* [WHAT YOU NEED TO DO]:
Reproduce each of the following records without any deviation.

* [DATASET ENTRIES]:
***
Lemma slice_app_exact {A} (a m z : list A) off len :
  off = length a -> len = length m -> slice off len (a ++ m ++ z) = m.
Proof. intros -> ->. unfold slice. by rewrite drop_app_length, take_app_length. Qed.

Lemma slice_full {A} (l : list A) : slice 0 (length l) l = l.
Proof. unfold slice. by rewrite drop_0, firstn_all. Qed.

Lemma slice_skip {A} (a l : list A) off len :
  (length a <= off)%nat -> slice off len (a ++ l) = slice (off - length a) len l.
Proof. intros. unfold slice. by rewrite drop_app_ge. Qed.

Lemma slice_here {A} (m z : list A) len : len = length m -> slice 0 len (m ++ z) = m.
Proof. intros. by apply (slice_app_exact [] m z). Qed.

Lemma slice_app_l {A} (a z : list A) off len :
  (off + len <= length a)%nat -> slice off len (a ++ z) = slice off len a.
Proof.
  intros. unfold slice. rewrite drop_app_le, take_app_le; [done| |lia].
  rewrite length_drop. lia.
Qed.

(** Overwriting a region by one of the same length. *)
Lemma inserts_middle {A} (v a w z : list A) i :
  i = length a -> length w = length v -> list_inserts i v (a ++ w ++ z) = a ++ v ++ z.
Proof.
  intros ->. revert a w. induction v as [|x v IH]; intros a [|y w] Hl; try done.
  cbn. replace (a ++ y :: w ++ z) with ((a ++ [y]) ++ w ++ z) by by rewrite <- app_assoc.
  replace (S (length a)) with (length (a ++ [y])) by (rewrite length_app; cbn; lia).
  rewrite IH by (cbn in Hl; lia). rewrite <- app_assoc. cbn.
  rewrite insert_app_r_alt by done. by rewrite Nat.sub_diag.
Qed.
***
* [EXERCISE RESULT]:
Lemma slice_app_exact {A} (a m z : list A) off len :
  off = length a -> len = length m -> slice off len (a ++ m ++ z) = m.
Proof. intros -> ->. unfold slice. by rewrite drop_app_length, take_app_length. Qed.

Lemma slice_full {A} (l : list A) : slice 0 (length l) l = l.
Proof. unfold slice. by rewrite drop_0, firstn_all. Qed.

Lemma slice_skip {A} (a l : list A) off len :
  (length a <= off)%nat -> slice off len (a ++ l) = slice (off - length a) len l.
Proof. intros. unfold slice. by rewrite drop_app_ge. Qed.

Lemma slice_here {A} (m z : list A) len : len = length m -> slice 0 len (m ++ z) = m.
Proof. intros. by apply (slice_app_exact [] m z). Qed.

Lemma slice_app_l {A} (a z : list A) off len :
  (off + len <= length a)%nat -> slice off len (a ++ z) = slice off len a.
Proof.
  intros. unfold slice. rewrite drop_app_le, take_app_le; [done| |lia].
  rewrite length_drop. lia.
Qed.

(** Overwriting a region by one of the same length. *)
Lemma inserts_middle {A} (v a w z : list A) i :
  i = length a -> length w = length v -> list_inserts i v (a ++ w ++ z) = a ++ v ++ z.
Proof.
  intros ->. revert a w. induction v as [|x v IH]; intros a [|y w] Hl; try done.
  cbn. replace (a ++ y :: w ++ z) with ((a ++ [y]) ++ w ++ z) by by rewrite <- app_assoc.
  replace (S (length a)) with (length (a ++ [y])) by (rewrite length_app; cbn; lia).
  rewrite IH by (cbn in Hl; lia). rewrite <- app_assoc. cbn.
  rewrite insert_app_r_alt by done. by rewrite Nat.sub_diag.
Qed.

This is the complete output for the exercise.